[Stored data]
Start of Block
(** The list was loaded after the stream was emptied. *)
Lemma boot_done_loaded r e0 p entries evs dels rebuilt s :
  deletes_ok [] (e0 ++ [BPending p]) -> commits_ok (e0 ++ [BPending p]) s -> Forall is_stream (e0 ++ [BPending p]) ->
  Forall deletion dels -> pending_status p = StoreStatus.Ok -> pending_entries p = [] -> stored_all e0 ->
  rebuild_done entries r evs rebuilt s ->
  boot_done r (BReady StoreStatus.NotReady :: e0 ++ BPending p :: BLoad entries true :: evs) (dels ++ rebuilt) s.
Proof.
  intros H1 H2 H3 H4 Hp He Hs (R1 & R2 & R3 & R4). destruct (rebuilds_quiet _ _ s R1) as (Q1 & Q2 & Q3).
  assert (BReady StoreStatus.NotReady :: e0 ++ BPending p :: BLoad entries true :: evs
          = [BReady StoreStatus.NotReady] ++ (e0 ++ [BPending p]) ++ [BLoad entries true] ++ evs) as Eq
    by (simpl; by rewrite <-app_assoc).
  assert (BLoad entries true ∈ BReady StoreStatus.NotReady :: e0 ++ BPending p :: BLoad entries true :: evs) as Hl
    by (rewrite Eq, !elem_of_app; right; right; left; by left).
  split.
  - rewrite Eq. apply deletes_ok_join; [done|]. apply deletes_ok_join; [done|]. apply deletes_ok_join; [done|apply Q1].
  - intros ms. rewrite Eq, !elem_of_app. intros [[=]%list_elem_of_singleton|[Hm|[[=]%list_elem_of_singleton|Hm]]].
    + apply H2. by apply elem_of_app.
    + by apply Q2.
  - rewrite Eq. by do 3 apply result_done_app.
  - intros es st. rewrite Eq, !elem_of_app. intros [[=]%list_elem_of_singleton|[Hm|[[=]%list_elem_of_singleton|Hm]]].
    + apply elem_of_app in Hm. by apply (stream_no_rebuild _ es st) in H3.
    + apply Q3 in Hm as ->. exists (BReady StoreStatus.NotReady :: e0), p, evs. split_and!; [by simpl; rewrite <-app_assoc|done|done|].
      apply (stored_all_join [_] e0); [|done]. intros q [=]%list_elem_of_singleton.
  - exists dels, rebuilt. split_and!; [done|done| |].
    + destruct R2 as [?| ->]; [by left|right]. by exists entries.
    + intros Ho. destruct (R4 Ho) as [[-> _]|[-> Hr]]; [left; by exists entries|right]. split; [done|].
      rewrite Eq, !elem_of_app. by do 3 right.
Qed.

(** MySQL did not give the list. *)
Lemma boot_done_unloaded st entries evs dels s :
  deletes_ok [] evs -> commits_ok evs s -> Forall is_stream evs -> Forall deletion dels -> st <> StoreStatus.Ok ->
  boot_done (bootFailure st) (BReady StoreStatus.NotReady :: evs ++ [BLoad entries false]) dels s.
Proof.
  intros H1 H2 H3 H4 Hst. split.
  - apply (deletes_ok_join [BReady StoreStatus.NotReady]); [done|]. by apply deletes_ok_join.
  - intros ms [[=]|[Hm|[=]%list_elem_of_singleton]%elem_of_app]%elem_of_cons. by apply H2.
  - by apply result_done_failure.
  - intros es st' [[=]|[Hm|[=]%list_elem_of_singleton]%elem_of_app]%elem_of_cons. by apply stream_no_rebuild in Hm.
  - exists dels, []. rewrite app_nil_r. split_and!; auto. done.
Qed.

Lemma mysql_failure_not_ok s : ((status ← mysql_failure deadline; mret (bootFailure status)) s).2
  = bootFailure (mysql_failure deadline s).2 /\ (mysql_failure deadline s).2 <> StoreStatus.Ok.
Proof.
  unfold mysql_failure, mbind, boot_bind. by destruct (past_deadline deadline s) as [s' []].
Qed.

Lemma does_initialize batch_size scan_count :
  does (initializeBlacklistCache keys deadline batch_size scan_count) (fun _ r evs delta s' => boot_done r evs delta s').
Proof.
  unfold initializeBlacklistCache. destruct (_ || _)%bool.
  { apply does_ret. intros s _. by apply boot_done_read. }
  eapply does_bind; [apply does_ready|]. intros s st evs delta s1 _ (-> & -> & Hg).
  destruct (bool_decide_reflect (st = StoreStatus.Ok)) as [->|Hn1].
  { left. split; [by apply Hg|]. eapply does_weaken; [apply does_answer|].
    intros s2 r evs delta s' _ _ (-> & S2 & S3) _ _. apply boot_done_read; [by constructor|by apply (result_done_app _ [_])|].
    intros _. by left. }
  destruct (bool_decide_reflect (st = StoreStatus.NotReady)) as [->|Hn2]; simpl.
  2: { right. split; [apply idle_ret|]. intros clocks. apply boot_done_read; [by repeat constructor|by apply result_done_failure|done]. }
  left. split; [by apply Hg|]. eapply does_bind; [apply does_fuel|]. intros s2 fuel evs delta s3 _ (-> & -> & Hg3).
  left. split; [done|]. eapply does_bind; [apply does_flush_stream|]. intros s4 o evs delta s5 _ Hst. destruct o as [o|].
  { right. split; [apply idle_ret|]. intros clocks _ _ _ _. by apply boot_done_stream. }
  destruct Hst as (S1 & S2 & S3 & [S4 S5] & S6). destruct (S6 eq_refl) as (Hg5 & e0 & p & -> & Hp & He & Hs).
  left. split; [done|]. eapply does_bind; [apply does_load|]. intros s6 [entries ok] evs delta' s7 _ (-> & -> & Hg7). simpl.
  destruct ok; simpl.
  - left. split; [done|]. eapply does_bind; [apply does_fuel|]. intros s8 fuel' evs delta' s9 _ (-> & -> & Hg9).
    left. split; [done|]. eapply does_weaken; [apply does_rebuild_loop|].
    intros s10 r evs rebuilt s' _ Hpre Hd -> _ -> Hp9 -> Hp7 -> Hp5 _ _. simpl. rewrite <-!app_assoc. simpl.
    eapply (boot_done_loaded r e0 p entries evs delta rebuilt s'); try done.
    intros ms Hm. eapply committed_batch_grows; [|by apply S3]. by etransitivity.
  - right. split; [apply (idle_mysql_failure bootFailure)|]. intros clocks. destruct (mysql_failure_not_ok s7) as [-> Hne].
    intros _ Hp7 -> Hp5 _ _. simpl. rewrite app_nil_r. apply boot_done_unloaded; try done.
    intros ms Hm. eapply committed_batch_grows; [|by apply S3]. done.
Qed.
(** A header that declares an empty payload or more than 1 MiB is an
    error as soon as its fourth byte is read: the decoder stops there, reports
    the reason, and every later call consumes nothing and repeats it. *)
Theorem bad_length_is_sticky c n rest more :
  at_frame_start c -> is_u32 n -> ~ 1 <= n <= kMaxPayloadSize ->
  size_of rest < two32 ->
  let err := if n <? 1 then empty_payload else payload_too_large in
  exists c', consume c (encodePayloadLength n ++ rest) = Some (c', mkConsumeResult Error err 4 [])
             /\ consume c' more = Some (c', mkConsumeResult Error err 0 []).
Proof.
  intros (Hok & E & Hb) Hn Hbad Hlen err.
  pose proof (consume_spec c (encodePayloadLength n ++ rest) Hok) as Hs.
  rewrite size_of_app, feed_app in Hs. change (size_of (encodePayloadLength n)) with 4 in Hs.
  rewrite (feed_header c _ Hok E) in Hs by (done || (rewrite Hb; done)).
  set (c1 := finish_header _) in Hs. assert (next_state_ c1 = Error /\ error_ c1 = err) as [Es Ee].
  { subst c1. rewrite finish_header_start by done. cbn zeta.
    rewrite bool_decide_false by (by rewrite validate_none). simpl. split; [done|].
    unfold validatePayloadLength, kMinPayloadSize, kMaxPayloadSize in *. subst err.
    repeat case_if; try done; lia. }
  rewrite (feed_error c1 rest Es) in Hs. destruct Hs as (-> & _ & _); [lia|]. exists c1.
  unfold reported, consume. rewrite bool_decide_true, Ee by done. done.
Qed.

Lemma bad_length_is_sticky_witness :
  exists c', consume fresh_codec (encodePayloadLength 1048577 ++ [1; 2])
             = Some (c', mkConsumeResult Error payload_too_large 4 [])
             /\ consume c' [3] = Some (c', mkConsumeResult Error payload_too_large 0 []).
Proof.
  apply (bad_length_is_sticky fresh_codec 1048577 [1; 2] [3]); [|done| |done].
  - split_and!; [apply fresh_codec_ok|done|done].
  - unfold kMaxPayloadSize. lia.
Defined.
End of Block
▶ **REQUIREMENT**
Wherever the string "left" appears in the data above, copy the line it sits in.

▶ **ANSWER SPACE**
    by (rewrite Eq, !elem_of_app; right; right; left; by left).
    + destruct R2 as [?| ->]; [by left|right]. by exists entries.
    + intros Ho. destruct (R4 Ho) as [[-> _]|[-> Hr]]; [left; by exists entries|right]. split; [done|].
  { left. split; [by apply Hg|]. eapply does_weaken; [apply does_answer|].
    intros _. by left. }
  left. split; [by apply Hg|]. eapply does_bind; [apply does_fuel|]. intros s2 fuel evs delta s3 _ (-> & -> & Hg3).
  left. split; [done|]. eapply does_bind; [apply does_flush_stream|]. intros s4 o evs delta s5 _ Hst. destruct o as [o|].
  left. split; [done|]. eapply does_bind; [apply does_load|]. intros s6 [entries ok] evs delta' s7 _ (-> & -> & Hg7). simpl.
  - left. split; [done|]. eapply does_bind; [apply does_fuel|]. intros s8 fuel' evs delta' s9 _ (-> & -> & Hg9).
    left. split; [done|]. eapply does_weaken; [apply does_rebuild_loop|].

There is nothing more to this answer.